Associate Director, Data Standard Expert
This spotlight was featured in March 2018.
Christine leads the SDS team, which develops SDTM, as well as the Genomics and Biospecimens sub-teams. She also provides subject matter expertise to the CDASH and Controlled Terminology teams.
How long have you been volunteering at CDISC?
I have been volunteering at CDISC since around 2011. I started by working with CDASH teams.
What should someone new to CDISC know about the PGx standard and why was it important to you to lead this team?
Currently, I think it’s less about knowing the standard and more about understanding the data and knowing the landscape. Genetic analysis of clinical and non-clinical samples is becoming standard practice and evolving rapidly. It feels as if there is always something new around the corner. Given this, perhaps more so than for other use cases, collaboration between scientific, data standard, and regulatory staff is needed for standards development and implementation. The standards we develop and use must be robust and flexible enough to accommodate future changes in science and regulation. Whether you are working with the current provisional PGx standard or future iterations, be aware that you will always need both areas of expertise. Involve regulatory authorities early and often to make sure you understand their needs.
As for being a team lead, the potential role of genetics in personalized medicine motivates me. It is especially important for indications, like cancer, where starting with the right treatment can change a person’s life. I like the thought that this team could play even a small part in in this bigger picture. Being a team lead is a way to contribute to something that feels important and rewarding to me.
What are your goals for the PGx team for the next year?
In 2018, we would like to further refine how we use the Pharmacogenomics/Genetics Findings (PF) domain. We are working to develop documented controlled terminology rules for topic variables PFTESTCD (Short Name of Pharmacogenomics Lab Test) and PFTEST (Name of Pharmacogenomics Lab Test) and are focusing on use cases currently submitted to regulatory authorities. We are hoping to model use cases for new controlled terms and share examples with the user community. We are supporting the larger community through review of Therapeutic Area User Guide (TAUG) examples and examples provided by sponsor companies. In late 2018, we hope to begin refining guidance in the current Study Data Tabulation Model Implementation Guide for Pharmacogenomics and Pharmacogenetics (SDTMIG-PGx) v1.0 and will continue this work into 2019.
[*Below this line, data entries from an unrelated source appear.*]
Definition sendMail (addr : string) (auth : option smtp_auth) (from : string) (to : list string) (msg : string)
  : IO (option error) :=
  match head (omap validateLine (from :: to)) with
  | Some e => mret (Some e)
  | None =>
      match SplitHostPort addr with
      | Err e => mret (Some (EExt KOther (addr_error_text e addr)))
      | Ok (host, _) =>
          err ← dial "tcp" addr;
          match err with
          | Some e => mret (Some e)
          | None => with_close (
              err ← set_deadline;
              match err with
              | Some e => mret (Some e)
              | None =>
                  c ← NewClient None host;
                  match c with
                  | Err e => mret (Some e)
                  | Ok c => with_close (r ← send_steps host auth from to msg c; mret r.1)
                  end
              end)
          end
      end
  end.

(** Server, sender and credentials, from the Secret where it has them. *)
Definition smtp_account (cfg : EmailConfig) (data : gmap string string) : string * string * option smtp_auth :=
  let get k := default "" (data !! k) in
  let host := default (email_Host cfg) (data !! "host") in
  let from := default (email_From cfg) (data !! "from") in
  let hostPart := match SplitHostPort host with Ok (h, _) => h | Err _ => "" end in
  (host, from,
   if negb (bool_decide (get "username" = "")) && negb (bool_decide (get "password" = "")) then
     Some {| sa_identity := get "identity"; sa_username := get "username"; sa_password := get "password";
             sa_host := hostPart |}
   else None).

Definition SendSMTP (cfg : EmailConfig) (subject msg : string) (values : NoticeValues) : IO (option error) :=
  let secret := secretName (email_EmailSecretRef cfg) in
  account ← (if decide (secret = "") then mret (Ok (email_Host cfg, email_From cfg, None))
             else
               s ← lift (GetSecret secret (nv_Namespace values));
               mret (match s with Ok data => Ok (smtp_account cfg data) | Err e => Err e end));
  match account with
  | Err e => mret (Some (EWrap "unable to read secret: " e))
  | Ok (host, from, auth) =>
      if decide (host = "") then mret (Some (ENew "emailProvider is smtp and missing host"))
      else if decide (from = "") then mret (Some (ENew "invalid email configuration: from field is required"))
      else
        t ← now;
        sendMail host auth from (email_To cfg)
          (mail_text from (email_To cfg) (FormatRFC1123Z (zone t) t) subject msg)
  end.
(* ===== verification/ReconcileProps.v ===== *)
(** * Properties of the reconciler

    Every statement holds for every world: whatever the API server, the
    clock, the endpoint and the notification services answer. *)

From S2P Require Import Prelude GoStd GoTime Errors Api Notifier Composite Trace Effects Retries Reconcile SimCluster.

(** ** The grammar of one reconcile *)

Section grammar.
Context {N : Type}.
Implicit Types (t : list (action N)).

(** What follows a failed alert: the goroutines, then at most one event. *)
Inductive follow_up : list (action N) → Prop :=
| follow runs ev :
    (ev = [] ∨ ∃ key note, ev = [AEvent key "AlertFailed" note]) →
    follow_up ((AQueue <$> runs) ++ ev).

(** One alert with its follow-up. *)
Inductive sent_alert (alert : string) (v : NoticeValues) : bool → list (action N) → Prop :=
| sent_ok : sent_alert alert v true [AAlert alert v true]
| sent_failed t : follow_up t → sent_alert alert v false (AAlert alert v false :: t).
How did you get into working in clinical research?
Working in clinical research was a bit of a surprise opportunity that presented itself when I was an undergraduate. I didn’t expect it, but once I started working in this space, I loved it.
What is the craziest thing you have ever experienced volunteering with CDISC?
I am not sure I have had a crazy CDISC experience to-date. What have I missed?
What did you want to be when you grew up?
A lawyer, a veterinarian, an art teacher, and an owner of a dusty used book store… I’m still not sure, but I enjoy what I’m doing now.
Please provide a tip that someone would find helpful in working with CDISC Standards.
Science and regulation dictate what data are needed and data standards facilitate the transfer and communication of data. I think my tip would be to not start with the CDISC Standards. Step back and make sure you truly understand the data you’re working with and where you are in the data life cycle (i.e., planning, collection, tabulation, analysis, reporting). This understanding will guide your use of CDISC Standards; from what standard should be used to how your data should be represented within that standard.